Total elbow arthroplasty for primary osteoarthritis.

作者信息

Schoch Bradley S, Werthel Jean-David, Sánchez-Sotelo Joaquín, Morrey Bernard F, Morrey Mark

机构信息

Department of Orthopaedics and Rehabilitation, University of Florida, Gainesville, FL, USA.

Department of Orthopedic Surgery, Mayo Clinic, Rochester, MN, USA.

出版信息

J Shoulder Elbow Surg. 2017 Aug;26(8):1355-1359. doi: 10.1016/j.jse.2017.04.003.
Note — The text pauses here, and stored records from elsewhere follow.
(* ===== verification/Session.v ===== *)
(** Sessions ([session.rs]): transactions and subscriptions of one connection.

    A [Session] belongs to its connection's task alone, so its methods take and
    return it; what they do to the shared state is in the [Task]. *)

From S2P Require Import Prelude Task RustInt RustStr RustF64 HashOrder Resp Clock Store PubSub.
From S2P Require Import FileSystem Aof Snapshot World Command Execute.
Local Open Scope Z_scope.

Section session.
Context {CK : Clock} {HO : HashOrder} {OF : OrderedFloat} {MP : Mpsc} {FS : FileSystem}
  {SD : Serde} {TP : Process}.

Record Transaction := { commands : list (list string); dirty : bool }.

Record Session := {
  id : Z;
  mailbox_sender : Sender;
  subscriptions : gset string;
  transaction : option Transaction
}.

Definition set_subscriptions (c : gset string) (s : Session) : Session :=
  {| id := id s; mailbox_sender := mailbox_sender s; subscriptions := c;
     transaction := transaction s |}.
Definition set_transaction (t : option Transaction) (s : Session) : Session :=
  {| id := id s; mailbox_sender := mailbox_sender s; subscriptions := subscriptions s;
     transaction := t |}.

(** [Session::new]. The receiver is the sender's mailbox. *)
Definition new_session : Task World Session :=
  sender ← on_mail unbounded_channel;
  id ← on_pubsub next_id;
  mret {| id := id; mailbox_sender := sender; subscriptions := ∅; transaction := None |}.

Definition is_subscribed (s : Session) : bool := negb (bool_decide (subscriptions s = ∅)).

Definition begin_multi (s : Session) : string * Session :=
  match transaction s with
  | Some _ => (error "ERR MULTI calls can not be nested", s)
  | None => (simple_string "OK", set_transaction (Some {| commands := []; dirty := false |}) s)
  end.

Definition discard (s : Session) : string * Session :=
  match transaction s with
  | Some _ => (simple_string "OK", set_transaction None s)
  | None => (error "ERR DISCARD without MULTI", s)
  end.

(** The loop of [exec]. *)
Fixpoint run_queue (queue : list (list string)) (reply : string) : Task World string :=
  match queue with
  | [] => mret reply
  | command :: queue =>
      r ← dispatch command;
      run_queue queue (reply +:+ r)
  end.

Definition exec (s : Session) : Task World (string * Session) :=
  match transaction s with
  | None => mret (error "ERR EXEC without MULTI", s)
  | Some t =>
      let s := set_transaction None s in
      if dirty t then
        mret (error "EXECABORT Transaction discarded because of previous errors.", s)
      else
        reply ← run_queue (commands t)
                  ("*" +:+ int_to_string (Z.of_nat (length (commands t))) +:+ CRLF);
        mret (reply, s)
  end.

Definition subscription_reply (kind channel : string) (count : Z) : string :=
  "*3" +:+ CRLF +:+ bulk_string kind +:+ bulk_string channel +:+ integer (wrap_i64 count).

Definition subscription_reply_null (kind : string) : string :=
  "*3" +:+ CRLF +:+ bulk_string kind +:+ null +:+ integer 0.

Definition subscribed_count (s : Session) : Z := Z.of_nat (size (subscriptions s)).

(** The loop of [subscribe]. *)
Fixpoint subscribe_each (channels : list string) (reply : string) (s : Session)
    : Task World (string * Session) :=
  match channels with
  | [] => mret (reply, s)
  | channel :: channels =>
      let s' := set_subscriptions ({[channel]} ∪ subscriptions s) s in
      (if decide (channel ∈ subscriptions s) then mret tt
       else on_pubsub (subscribe channel (id s) (mailbox_sender s))) ;;
      subscribe_each channels
        (reply +:+ subscription_reply "subscribe" channel (subscribed_count s')) s'
  end.

Definition subscribe_command (channels : list string) (s : Session)
    : Task World (string * Session) :=
  match channels with
  | [] => mret (error "ERR wrong number of arguments for 'subscribe' command", s)
  | _ => subscribe_each channels "" s
  end.

(** The loop of [unsubscribe]. *)
Fixpoint unsubscribe_each (targets : list string) (reply : string) (s : Session)
    : Task World (string * Session) :=
  match targets with
  | [] => mret (reply, s)
  | channel :: targets =>
      let s' := set_subscriptions (subscriptions s ∖ {[channel]}) s in
      (if decide (channel ∈ subscriptions s) then on_pubsub (unsubscribe channel (id s))
       else mret tt) ;;
      unsubscribe_each targets
        (reply +:+ subscription_reply "unsubscribe" channel (subscribed_count s')) s'
  end.

Definition unsubscribe_command (channels : list string) (s : Session)
    : Task World (string * Session) :=
  let targets := match channels with [] => iter_set (subscriptions s) | _ => channels end in
  match targets with
  | [] => mret (subscription_reply_null "unsubscribe", s)
  | _ => unsubscribe_each targets "" s
  end.

(** A command inside a transaction. *)
Definition queue_command (name : string) (tokens : list string) (t : Transaction) (s : Session)
    : string * Session :=
  let spoiled := set_transaction (Some {| commands := commands t; dirty := true |}) s in
  if decide (name = "SUBSCRIBE" ∨ name = "UNSUBSCRIBE") then
    (error ("ERR " +:+ name +:+ " is not allowed in transactions"), spoiled)
  else
    match parse tokens with
    | Ok _ =>
        (simple_string "QUEUED",
         set_transaction (Some {| commands := commands t ++ [tokens]; dirty := dirty t |}) s)
    | Err e => (error (command_error_to_string e), spoiled)
    end.

(** [Session::handle] *)
Definition handle (tokens : list string) (s : Session) : Task World (string * Session) :=
  match tokens with
  | [] => mret ("", s)
  | name :: args =>
      let name := to_ascii_uppercase name in
      if is_subscribed s &&
         negb (bool_decide (name = "SUBSCRIBE" ∨ name = "UNSUBSCRIBE" ∨ name = "PING")) then
        mret (error ("ERR Can't execute '" +:+ to_ascii_lowercase name +:+
                "': only (UN)SUBSCRIBE / PING are allowed in subscribe mode"), s)
      else if decide (name = "MULTI") then mret (begin_multi s)
      else if decide (name = "EXEC") then exec s
      else if decide (name = "DISCARD") then mret (discard s)
      else
        match transaction s with
        | Some t => mret (queue_command name tokens t s)
        | None =>
            if decide (name = "SUBSCRIBE") then subscribe_command args s
            else if decide (name = "UNSUBSCRIBE") then unsubscribe_command args s
            else reply ← dispatch tokens; mret (reply, s)
        end
  end.

(** [Session::cleanup] *)
Fixpoint cleanup_each (channels : list string) (id : Z) : Task World unit :=
  match channels with
  | [] => mret tt
  | channel :: channels =>
      on_pubsub (unsubscribe channel id) ;; cleanup_each channels id
  end.

Definition cleanup (s : Session) : Task World unit :=
  cleanup_each (iter_set (subscriptions s)) (id s).
End session.
(* ===== verification/Recovery.v ===== *)
(** Reading and recovery: what [dispatch] leaves alone, what the reader task gets from
    bytes, and what [replay_aof] makes of the same bytes. *)

From S2P Require Import Prelude Task RustInt RustStr RustF64 HashOrder Resp Clock Store PubSub.
From S2P Require Import FileSystem Aof Snapshot World Command Execute Session Server Wire.
From S2P Require Database.
Local Open Scope Z_scope.

Section recovery.
Context {CK : Clock} {HO : HashOrder} {OF : OrderedFloat} {MP : Mpsc} {FS : FileSystem}
  {SD : Serde} {TP : Process} {AR : AsyncBufRead} {SR : SliceReader AR}.

(** ** What a command leaves alone *)

(** Changes that a relation allows: any to the store, and any to the mailboxes that
    opens and closes no channel. *)
Definition off_store (R : World → World → Prop) : Prop := ∀ d w, R w (set_db d w).
Definition off_mail (R : World → World → Prop) : Prop :=
  ∀ m w, same_mailboxes (mail w) m → R w (set_mail m w).

Lemma frame_on_db {A} R (t : Task DbState A) : off_store R → respects R (on_db t).
Proof. intros HR. by apply respects_on_part. Qed.

Lemma frame_answer {A} R (reply : A → string) (op : Task DbState A) :
  off_store R → respects R (answer reply op).
Proof. intros HR. apply respects_bind; [by apply frame_on_db|]. constructor. Qed.

Lemma frame_gets {A} R (f : World → A) : off_store R → respects R (atomically (gets f)).
Proof. intros HR. apply respects_atomically. intros w. specialize (HR (db w) w). by destruct w. Qed.

Lemma frame_info R : off_store R → respects R info.
Proof.
  intros HR. apply respects_bind; [by apply frame_on_db|]. intros t.
  apply respects_bind; [by apply frame_gets|]. intros st.
  apply respects_bind; [by apply frame_on_db|]. constructor.
Qed.

Lemma frame_publish R channel payload : off_mail R → respects R (db_publish channel payload).
Proof.
  intros HR. apply respects_atomically. intros w.
  pose proof (publish_same channel payload (pubsub w) (mail w)) as Hk.
  destruct (publish channel payload (pubsub w) (mail w)). by apply HR.
Qed.

Lemma frame_execute R c :
  off_store R → off_mail R → (c = Save → respects R save) → respects R (execute c).
Proof.
  intros HR Hm Hsave. destruct c; cbn [execute]; try (destruct with_scores);
    try (by apply frame_answer); try (by constructor).
  - apply respects_bind; [by apply frame_info|constructor].
  - apply respects_bind; [by apply Hsave|constructor].
  - apply respects_bind; [by apply frame_publish|constructor].
Qed.

(** What a command may change: the store, the mailboxes, the files, and the counter
    of temporary files; so not the configuration, the replay flag, the registry of
    subscriptions, and the counter of connections. *)
Record outside (R : World → World → Prop) : Prop := {
  outside_store : off_store R;
  outside_mail : off_mail R;
  outside_fs f w : R w (set_fs f w);
  outside_temp n w : R w (set_temp_counter n w)
}.

Lemma outside_eq {A} (part : World → A) (a : A) :
  (∀ d w, part (set_db d w) = part w) → (∀ m w, part (set_mail m w) = part w) →
  (∀ f w, part (set_fs f w) = part w) → (∀ n w, part (set_temp_counter n w) = part w) →
  outside (λ w w', part w = a → part w' = a).
Proof. intros Hd Hm Hf Ht. split; [intros x w <-|intros x w _ <-|intros x w <-|intros x w <-]; auto. Qed.

Lemma frame_on_fs {A} R (m : State Fs A) : outside R → respects R (on_fs m).
Proof.
  intros HR. apply respects_atomically. intros w. unfold part_state.
  destruct (m (fs w)) as [a f]. by apply HR.
Qed.

Lemma frame_log R t : outside R → respects R (log_write t).
Proof.
  intros HR. apply respects_bind; [apply frame_gets, HR|]. intros q.
  destruct (replaying q); [constructor|]. destruct (aof q) as [a|]; [|constructor].
  apply respects_bind; [by apply frame_on_fs|constructor].
Qed.

Lemma frame_save R : outside R → respects R save.
Proof.
  intros HR. apply respects_bind; [apply frame_gets, HR|]. intros q.
  destruct (snapshot_path q) as [path|]; [|constructor].
  apply respects_bind; [apply frame_on_db, HR|]. intros snap.
  destruct (to_vec_pretty snap) as [json|e]; [|constructor].
  apply respects_bind; [apply respects_atomically; intros w; by apply HR|]. intros n.
  apply respects_bind; [by apply frame_on_fs|]. intros [u|e]; [by apply frame_on_fs|constructor].
Qed.

Lemma frame_dispatch R tokens : outside R → respects R (dispatch tokens).
Proof.
  intros HR. unfold dispatch. destruct tokens as [|t ts]; [constructor|].
  destruct (parse (t :: ts)) as [c|e]; [|constructor].
  assert (Hgen : ∀ b : bool, respects R
    (reply ← execute c; (if b && negb (starts_with "-"%char reply) then log_write (t :: ts) else mret tt) ;;
     mret reply)).
  { intros b. apply respects_bind; [apply frame_execute; [apply HR..|by intros; apply frame_save]|].
    intros reply. apply respects_bind; [|constructor].
    destruct (b && negb (starts_with "-"%char reply)); [by apply frame_log|constructor]. }
  destruct c; try apply Hgen. unfold dispatch_spop.
  apply respects_bind; [apply frame_on_db, HR|].
  intros popped. apply respects_bind; [|constructor].
  destruct popped as [[m|]|e]; [by apply frame_log|constructor|constructor].
Qed.

(** An invariant about what no command touches. *)
Lemma outside_dispatch I tokens :
  outside (λ w w', I w → I w') → keeps I (dispatch tokens).
Proof. intros HI. by apply respects_keeps, frame_dispatch. Qed.

(** ** The replay *)

Fixpoint dispatch_all (commands : list (list string)) : Task World unit :=
  match commands with
  | [] => mret tt
  | tokens :: commands => dispatch tokens ;; dispatch_all commands
  end.

(** Bytes at which the replay stops. *)
Definition stops (tail : string) : Prop :=
  ∀ r, remaining r = tail → (read_request r).1 = Ok None ∨ fails read_request r.

Lemma stops_empty : stops "".
Proof.
  intros r Hr. left. unfold read_request, mbind, state_bind.
  destruct (read_line_tail r "" Hr) as [H1 H2]; [constructor|constructor|].
  destruct (read_line r) as [line r1]; cbn [fst snd] in *. subst line. by rewrite decide_True.
Qed.

Lemma stops_cut tokens p y x :
  tokens ≠ [] → request_ok tokens → p +:+ String y x = array tokens → stops p.
Proof. intros Hne Hok Hcut r Hr. by eapply read_request_cut. Qed.

(** The requests a client sends are the requests the connection gets. *)
Lemma reader_task_log requests tail fuel r :
  Forall request_ok requests → stops tail → (length requests < fuel)%nat →
  remaining r = log_of requests +:+ tail → reader_task fuel r = requests.
Proof.
  intros Hok Hstop. revert fuel r. induction Hok as [|tokens requests Ht _ IH]; intros fuel r Hf Hr;
    (destruct fuel as [|fuel]; [simpl in Hf; lia|]); cbn [reader_task].
  - destruct (Hstop r Hr) as [H|[e H]]; destruct (read_request r) as [x r']; simpl in H; by subst.
  - unfold log_of in Hr. rewrite fmap_cons in Hr. simpl in Hr. rewrite sapp_assoc in Hr.
    pose proof (read_request_array tokens r _ Ht Hr) as H.
    destruct (read_request r) as [x r']. destruct H as [-> Hr']. f_equal. apply IH; [simpl in Hf; lia|done].
Qed.

(** The replay dispatches the requests of the file, which are those that a connection
    would get from the same bytes. *)
Lemma replay_loop_reads fuel r n w :
  run (replay_loop fuel r n) w =
    (n + Z.of_nat (length (reader_task fuel r)), (run (dispatch_all (reader_task fuel r)) w).2).
Proof.
  revert r n w. induction fuel as [|fuel IH]; intros r n w; cbn [replay_loop reader_task].
  { cbn. f_equal. lia. }
  destruct (read_request r) as [[[tokens|]|e] r1]; [|cbn; f_equal; lia..].
  cbn [dispatch_all]. rewrite !run_bind. destruct (run (dispatch tokens) w) as [reply w1].
  rewrite IH. f_equal. cbn [length]. lia.
Qed.

Lemma replay_loop_log commands tail fuel r n w :
  Forall request_ok commands → stops tail → (length commands < fuel)%nat →
  remaining r = log_of commands +:+ tail →
  run (replay_loop fuel r n) w =
    (n + Z.of_nat (length commands), (run (dispatch_all commands) w).2).
Proof. intros Hok Htail Hfuel Hr. by rewrite replay_loop_reads, (reader_task_log commands tail). Qed.

(** An entry over the limit ends the replay, whatever comes after it. *)
Lemma stops_oversized tokens rest :
  MAX_MULTIBULK < Z.of_nat (length tokens) ≤ usize_max → stops (array tokens +:+ rest).
Proof. intros Hlen r Hr. right. by eapply read_request_oversized. Qed.

(** A request beyond the limits or not in UTF-8 ends the reading as well. *)
Lemma stops_bad tokens rest : ¬ request_ok tokens → countable tokens → stops (array tokens +:+ rest).
Proof. intros Hbad Hc r Hr. right. by eapply read_request_bad. Qed.

(** What may come after the last whole request of a client: nothing, a request that is
    cut short, or one that the reader refuses, and then anything. *)
Inductive unread : string → Prop :=
| unread_nothing : unread ""
| unread_cut tokens cut y rest :
    tokens ≠ [] → request_ok tokens → cut +:+ String y rest = array tokens → unread cut
| unread_refused tokens rest :
    ¬ request_ok tokens → countable tokens → unread (array tokens +:+ rest).

Lemma unread_stops tail : unread tail → stops tail.
Proof.
  intros [|tokens cut y rest Hne Hok Hcut|tokens rest Hbad Hc];
    [apply stops_empty|by eapply stops_cut|by apply stops_bad].
Qed.

Lemma array_nonempty tokens : (0 < String.length (array tokens))%nat.
Proof. rewrite array_bytes, slen_app. simpl. lia. Qed.

Lemma log_length commands : (length commands ≤ String.length (log_of commands))%nat.
Proof.
  induction commands as [|t commands IH]; [simpl; lia|].
  change (log_of (t :: commands)) with (array t +:+ log_of commands).
  rewrite slen_app. pose proof (array_nonempty t). simpl. lia.
Qed.

(** The bound on the number of requests is never what ends the loop. *)
Lemma reader_task_fuel fuel fuel' r :
  (String.length (remaining r) < fuel)%nat → (String.length (remaining r) < fuel')%nat →
  reader_task fuel r = reader_task fuel' r.
Proof.
  revert fuel' r. induction fuel as [|fuel IH]; intros fuel' r Hf Hf'; [lia|].
  destruct fuel' as [|fuel']; [lia|]. cbn [reader_task].
  destruct (read_request r) as [[[tokens|]|e] r1] eqn:Hr; [|done|done].
  apply read_request_consumes in Hr. f_equal. apply IH; lia.
Qed.

Lemma replay_loop_fuel fuel fuel' r n :
  (String.length (remaining r) < fuel)%nat → (String.length (remaining r) < fuel')%nat →
  ∀ w, run (replay_loop fuel r n) w = run (replay_loop fuel' r n) w.
Proof. intros Hf Hf' w. by rewrite !replay_loop_reads, (reader_task_fuel fuel fuel'). Qed.

Lemma reader_task_length fuel r : (length (reader_task fuel r) ≤ String.length (remaining r))%nat.
Proof.
  revert r. induction fuel as [|fuel IH]; intros r; cbn [reader_task]; [simpl; lia|].
  destruct (read_request r) as [[[tokens|]|e] r1] eqn:Hr; simpl; [|lia..].
  apply read_request_consumes in Hr. specialize (IH r1). lia.
Qed.

Definition with_replaying (b : bool) (w : World) : World :=
  set_persistence {| snapshot_path := snapshot_path (persistence w);
                     aof := aof (persistence w); replaying := b |} w.

Lemma replay_aof_log path commands tail w :
  Forall request_ok commands → stops tail →
  read_file path (fs w) = Ok (log_of commands +:+ tail) →
  run (replay_aof path) w =
    (Ok (Z.of_nat (length commands)),
     with_replaying false (run (dispatch_all commands) (with_replaying true w)).2).
Proof.
  intros Hok Htail Hread. unfold replay_aof. rewrite run_bind, run_on_fs. unfold gets.
  assert (Hw : set_fs (fs w) w = w) by (by destruct w). rewrite Hw, Hread.
  rewrite run_bind. unfold begin_replay, set_replaying. rewrite run_atomically.
  unfold modify. fold (with_replaying true w). rewrite run_bind.
  rewrite (replay_loop_log commands tail); [|done|done| |apply remaining_slice].
  - rewrite run_bind. unfold end_replay, set_replaying. rewrite run_atomically. done.
  - rewrite slen_app. pose proof (log_length commands). lia.
Qed.
End recovery.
DOI:10.1016/j.jse.2017.04.003
PMID:28734537
Abstract

BACKGROUND

Primary osteoarthritis of the elbow is a less common indication for total elbow arthroplasty (TEA). Higher complication rates in younger, active patients may offset short-term improvements in pain and function. The purpose of this study was to determine pain relief, functional outcomes, complications, and survival of TEA in this population.

METHODS

Between 1984 and 2011, 20 consecutive TEAs were performed for primary elbow osteoarthritis. Two patients died before the 2-year follow-up. Mean age at surgery was 68 years (range, 51-85 years). Outcome measures included pain, motion, Mayo Elbow Performance Score, satisfaction, complications, and reoperations. Mean follow-up was 8.9 years (range, 2-20 years).

RESULTS

Three elbows sustained mechanical failures. Complications included intraoperative fracture (n = 2), wound irrigation and débridement (n = 1), bony ankylosis (n = 1), humeral loosening (n = 1), humeral component fracture (n = 1), and mechanical failure of a radial head component (n = 1). Fifteen elbows without mechanical failure were examined clinically. Pain improved from 3.6 to 1.5 (P < .001). Range of motion remained clinically unchanged (P > .05), with preoperative flexion contractures not improving. Mayo Elbow Performance Scores were available for 13 elbows without mechanical failure, averaging 81.5 points (range, 60-100 points); these were graded as excellent (n = 5), good (n = 2), and fair (n = 6). Subjectively, all patients without mechanical failure were satisfied.

CONCLUSION

TEA represents a reliable surgical option for pain relief in patients with primary osteoarthritis. However, restoration of extension is not always obtained, indicating that more aggressive soft tissue releases or bony resection should be considered. Complications occurred in a large number of elbows, but mechanical failure was low considering the nature of this population and the length of follow-up.

摘要

背景

原发性肘关节骨关节炎是全肘关节置换术(TEA)较少见的适应证。年轻、活跃患者中较高的并发症发生率可能抵消疼痛和功能方面的短期改善。本研究的目的是确定该人群中TEA的疼痛缓解情况、功能结局、并发症及假体生存率。

方法

1984年至2011年期间,对20例原发性肘关节骨关节炎患者连续实施了TEA。2例患者在2年随访前死亡。手术时的平均年龄为68岁(范围51 - 85岁)。结局指标包括疼痛、活动度、梅奥肘关节功能评分、满意度、并发症及再次手术情况。平均随访时间为8.9年(范围2 - 20年)。

结果

3例肘关节出现机械性故障。并发症包括术中骨折(2例)、伤口冲洗和清创(1例)、骨融合(1例)、肱骨松动(1例)、肱骨假体骨折(1例)以及桡骨头假体机械性故障(1例)。对15例无机械性故障的肘关节进行了临床检查。疼痛评分从3.6改善至1.5(P <.001)。活动度在临床上保持不变(P >.05),术前的屈曲挛缩未改善。13例无机械性故障的肘关节有梅奥肘关节功能评分,平均为81.5分(范围60 - 100分);这些评分被分级为优(5例)、良(2例)和中(6例)。主观上,所有无机械性故障的患者均表示满意。

结论

TEA是原发性骨关节炎患者缓解疼痛的可靠手术选择。然而,并不总能恢复伸直功能,这表明应考虑更积极的软组织松解或骨切除。大量肘关节出现了并发症,但考虑到该人群的特点和随访时间,机械性故障发生率较低。